Washington (Usa), 24 set. (LaPresse) - "Il sistema finanziario deve continuare a riparare e a rafforzare i suoi bilanci per offrire una resistenza agli choc". Così Mario Draghi, governatore della Banca d'Italia, al Comitato finanziario e monetario internazionale che è riunito a Washington. "Gli eventi più recenti hanno sottolineato la necessità di premere per attuare pienamente il programma di riforma finanziaria globale - aggiunge Draghi - per stabilizzare le istituzioni finanziarie, i mercati e le infrastrutture".

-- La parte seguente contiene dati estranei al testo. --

Lemma crc_octet_bits crc o : crc_octet 8 o crc = foldl crc_bit crc (octet_bits o).
Proof.
  cbn [crc_octet octet_bits fmap list_fmap foldl]. rewrite !Z.shiftr_shiftr by lia.
  assert (H : forall x, has x 1 = Z.testbit x 0) by (intros x; apply (has_bit x 0); lia).
  rewrite !H, !Z.shiftr_spec by lia. reflexivity.
Qed.

Lemma etherCrc_bits data : etherCrc data = foldl crc_bit 0xffffffff (message_bits data).
Proof.
  unfold etherCrc. generalize 0xffffffff as crc. induction data as [|o data IH]; intros crc; [done|].
  cbn [foldl]. rewrite IH, crc_octet_bits. unfold message_bits. cbn [mbind list_bind]. by rewrite foldl_app.
Qed.

Lemma crc_sign crc : 0 <= crc < 2 ^ 32 -> (s32 crc <? 0) = Z.testbit crc 31.
Proof.
  intros H. destruct (Z.testbit crc 31) eqn:E.
  - apply Z.ltb_lt. rewrite Z.testbit_true in E by lia. unfold s32. lia.
  - apply Z.ltb_ge. rewrite Z.testbit_false in E by lia. unfold s32. lia.
Qed.

Lemma u32_bits x n : 0 <= n -> Z.testbit (u32 x) n = (n <? 32) && Z.testbit x n.
Proof.
  intros Hn. unfold u32. change 4294967296 with (2 ^ 32). destruct (Z.ltb_spec n 32).
  - by rewrite Z.mod_pow2_bits_low by lia.
  - by rewrite Z.mod_pow2_bits_high by lia.
Qed.

(** One bit of the message: shift, and subtract the generator when the bit that
    leaves the register differs from the message bit. *)
Lemma crc_bit_poly crc b : 0 <= crc < 2 ^ 32 ->
  crc_bit crc b = (Z.shiftl crc 1 .^ (if b then 2 ^ 32 else 0)) .^ (if xorb (Z.testbit crc 31) b then G else 0).
Proof.
  intros H. unfold crc_bit. rewrite crc_sign by done. apply Z.bits_inj'. intros n Hn.
  rewrite !Z.lxor_spec, u32_bits by done.
  assert (E : forall c : bool, Z.testbit (if c then G else 0) n = xorb (Z.testbit (if c then poly else 0) n) (c && (n =? 32))).
  { intros []; [|by rewrite Z.bits_0]. change G with (poly .^ 2 ^ 32). rewrite Z.lxor_spec. f_equal.
    destruct (Z.eqb_spec n 32) as [->|Hne]; [done|]. by apply Z.pow2_bits_false. }
  assert (B : Z.testbit (if b then 2 ^ 32 else 0) n = b && (n =? 32)).
  { destruct b; [|by rewrite Z.bits_0]. destruct (Z.eqb_spec n 32) as [->|Hne]; [done|]. by apply Z.pow2_bits_false. }
  rewrite E, B, Z.shiftl_spec by done.
  destruct (Z.ltb_spec n 32) as [Hl|Hl].
  - rewrite (proj2 (Z.eqb_neq n 32)) by lia. rewrite !andb_false_r, !xorb_false_r. done.
  - destruct (Z.eqb_spec n 32) as [->|Hne].
    + change (32 - 1) with 31. destruct (Z.testbit crc 31), b; vm_compute; reflexivity.
    + rewrite (testbit_high crc 32 (n - 1)) by lia. by rewrite !andb_false_r, !xorb_false_r, xorb_false_l.
Qed.

Lemma crc_bit_range crc b : 0 <= crc_bit crc b < 2 ^ 32.
Proof.
  unfold crc_bit. apply lxor_bound; [lia|pose proof (u32_range (Z.shiftl crc 1)); lia|].
  by destruct (xorb _ _).
Qed.

Lemma poly_rem_step a r b : poly_rem a r -> poly_rem (Z.shiftl a 1 .^ (if b : bool then 2 ^ 32 else 0)) (crc_bit r b).
Proof.
  intros (Hr&q&->). split; [apply crc_bit_range|]. exists (xorb (Z.testbit r 31) b :: q).
  cbn [clmul foldr]. fold (clmul q G). rewrite crc_bit_poly by done. rewrite Z.shiftl_lxor.
  apply Z.bits_inj'. intros n Hn. rewrite !Z.lxor_spec.
  repeat match goal with |- context [Z.testbit ?x n] => destruct (Z.testbit x n) end; done.
Qed.

Lemma bits_value_snoc l b : bits_value (l ++ [b]) = 2 * bits_value l + Z.b2z b.
Proof. unfold bits_value. by rewrite foldl_app. Qed.

Lemma dividend_snoc l b : dividend (l ++ [b]) = Z.shiftl (dividend l) 1 .^ (if b then 2 ^ 32 else 0).
Proof.
  unfold dividend. rewrite bits_value_snoc, length_app, Nat2Z.inj_add, Z.shiftl_lxor, !Z.shiftl_shiftl by lia.
  rewrite Z.lxor_assoc. f_equal. rewrite !Z.shiftl_mul_pow2 by lia.
  assert (H : Z.shiftl (bits_value l) 33 .& (if b then 2 ^ 32 else 0) = 0).
  { rewrite Z.shiftl_mul_pow2 by lia. apply land_shift_disjoint; [lia|]. by destruct b. }
  rewrite Z.shiftl_mul_pow2 in H by lia. rewrite <- Z.add_nocarry_lxor by exact H.
  destruct b; cbn [Z.b2z]; lia.
Qed.

Lemma crc_fold_rem l : poly_rem (dividend l) (foldl crc_bit 0xffffffff l).
Proof.
  induction l as [|b l IH] using rev_ind.
  - split; [by vm_compute|]. exists []. reflexivity.
  - rewrite foldl_app, dividend_snoc. by apply poly_rem_step.
Qed.

(** ** The signed CRC of the kernel extension *)

Lemma s32_u32 x : u32 (s32 x) = u32 x.
Proof. width_lia. Qed.

Lemma crc_bit_signed crc b : 0 <= crc < 2 ^ 32 -> Kext.crc_bit_s (s32 crc) b = s32 (crc_bit crc b).
Proof.
  intros H. unfold Kext.crc_bit_s, crc_bit. f_equal. f_equal. rewrite !Z.shiftl_mul_pow2 by lia. width_lia.
Qed.

Lemma crc_octet_signed n : forall o crc, 0 <= crc < 2 ^ 32 ->
  Kext.crc_octet_s n o (s32 crc) = s32 (crc_octet n o crc) /\ 0 <= crc_octet n o crc < 2 ^ 32.
Proof.
  induction n as [|n IH]; intros o crc H; [done|]. cbn [Kext.crc_octet_s crc_octet].
  rewrite crc_bit_signed by done. apply IH, crc_bit_range.
Qed.

Lemma ether_crc_same data : Kext.ether_crc data = etherCrc data.
Proof.
  unfold Kext.ether_crc, etherCrc. change (-1) with (s32 0xffffffff).
  assert (H : forall crc, 0 <= crc < 2 ^ 32 ->
    u32 (foldl (fun crc octet => Kext.crc_octet_s 8 octet crc) (s32 crc) data) =
    foldl (fun crc octet => crc_octet 8 octet crc) crc data).
  { induction data as [|o data IH]; intros crc Hc; [cbn [foldl]; rewrite s32_u32; apply u32_small; lia|].
    cbn [foldl]. destruct (crc_octet_signed 8 o crc Hc) as [-> Hr]. by apply IH. }
  by apply H.
Qed.

(** C22: both drivers' CRC routines compute the Ethernet CRC: for any frame of
    octets, [etherCrc] is the remainder, modulo the CRC-32 generator over GF(2),
    of the message in transmission order (least significant bit of each octet
    first) followed by 32 zeros and with its first 32 bits inverted; it is the
    only such remainder, and the kernel extension's routine on signed integers
    gives the same value. *)
Theorem ether_crc_is_remainder data :
  poly_rem (dividend (message_bits data)) (etherCrc data) /\
  (forall r, poly_rem (dividend (message_bits data)) r -> r = etherCrc data) /\
  Kext.ether_crc data = etherCrc data.
Proof.
  assert (H : poly_rem (dividend (message_bits data)) (etherCrc data)) by (rewrite etherCrc_bits; apply crc_fold_rem).
  split; [exact H|]. split; [|apply ether_crc_same]. intros r Hr. by eapply poly_rem_unique.
Qed.

(** ** The hash table *)

Lemma etherCrc_range data : 0 <= etherCrc data < 2 ^ 32.
Proof. rewrite etherCrc_bits. destruct (crc_fold_rem (message_bits data)) as [H _]. exact H. Qed.

Lemma hash_range a : 0 <= hash_of a < 64.
Proof.
  unfold hash_of. pose proof (etherCrc_range a). rewrite Z.shiftr_div_pow2 by lia.
  change (2 ^ 26) with 67108864. lia.
Qed.

Lemma hash_land a : hash_of a .& 0x3f = hash_of a.
Proof. rewrite (land_mask _ _ 6) by done. pose proof (hash_range a). apply Z.mod_small. lia. Qed.

Definition listed (l : list ether_addr) (h : Z) : bool := existsb (fun a => hash_of a =? h) l.

Lemma filter_bits l h : 0 <= h -> Z.testbit (filter_of_list l) h = listed l h.
Proof.
  intros Hh. unfold filter_of_list. induction l as [|a l IH] using rev_ind; [apply Z.bits_0|].
  rewrite foldl_app. cbn [foldl]. rewrite Z.lor_spec, IH, hash_land. unfold listed. rewrite existsb_app. f_equal.
  cbn [existsb]. rewrite orb_false_r. pose proof (hash_range a) as Hr.
  rewrite Z.shiftl_1_l, u64_small
    by (change 18446744073709551616 with (2 ^ 64); split; [lia|apply Z.pow_lt_mono_r; lia]).
  destruct (Z.eqb_spec (hash_of a) h) as [->|Hne]; [by apply Z.pow2_bits_true|].
  by apply Z.pow2_bits_false.
Qed.

(** The position of hash [h] in the table: bytes in reverse order. *)
Definition table_pos (h : Z) : Z := 8 * (7 - h / 8) + h mod 8.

"I rischi del sistema finanziario e dei debiti sovrani sono strettamente intrecciati. I governi interessati devono fare la loro parte, agendo con forza per rafforzare posizioni di bilancio e rafforzare la competitività attraverso riforme strutturali realizzate secondo un calendario concreto" aggiunge Draghi.

"Un settore prioritario sarà l'implementazione dei parametri di Basilea III sugli standard di liquidità e capitale delle banche" segnala il presidente in epctore dell'Bce, che aggiunge "il Financial stability board lavorerà a stretto contatto con il Comitato di Basilea per la vigilanza bancaria per monitorare l'attuazione piena e coerente da parte di tutti i membri".

Infine la finanza parallela, che Draghi definisce ombra. "Un altra priorità è l'attuazione di misure volte a riformare il mercato dei derivati 'over-the-counter'. Questo è un mercato globale la cui natura lo rende particolarmente suscettibile ad arbitraggi regolamentari, se le riforme non sono costantemente implementate in tutto il mondo". Spiega Draghi che sul tema annuncia: "L'Fsb pubblicherà in ottobre il suo secondo rapporto semestrale sullo stato di attuazione delle riforme del mercato dei derivati Otc - prosegue Draghi - la standardizzazione di copertura, di compensazione centrale, scambio o piattaforma di trading elettronico e la segnalazione ai repertori". Questo rapporto, venendo quasi due anni dopo il G-20 impegni per riformare questo mercato e poco più di un anno dalla fine del 2012 termine ultimo per la piena attuazione, "fornirà una valutazione più approfondita dei progressi compiuti verso la realizzazione degli impegni" aggiunge Draghi. In particolare, "sarà un seguito alla preoccupazione espressa nella prima relazione intermedia nel mese di aprile 2011 che molti paesi potrebbero non soddisfare le fine del 2012 scadenza e che, in modo che questo obiettivo da raggiungere, giurisdizioni bisogno di prendere notevoli, passi concreti verso la realizzazione immediata" conclude il presidente di Bankitalia.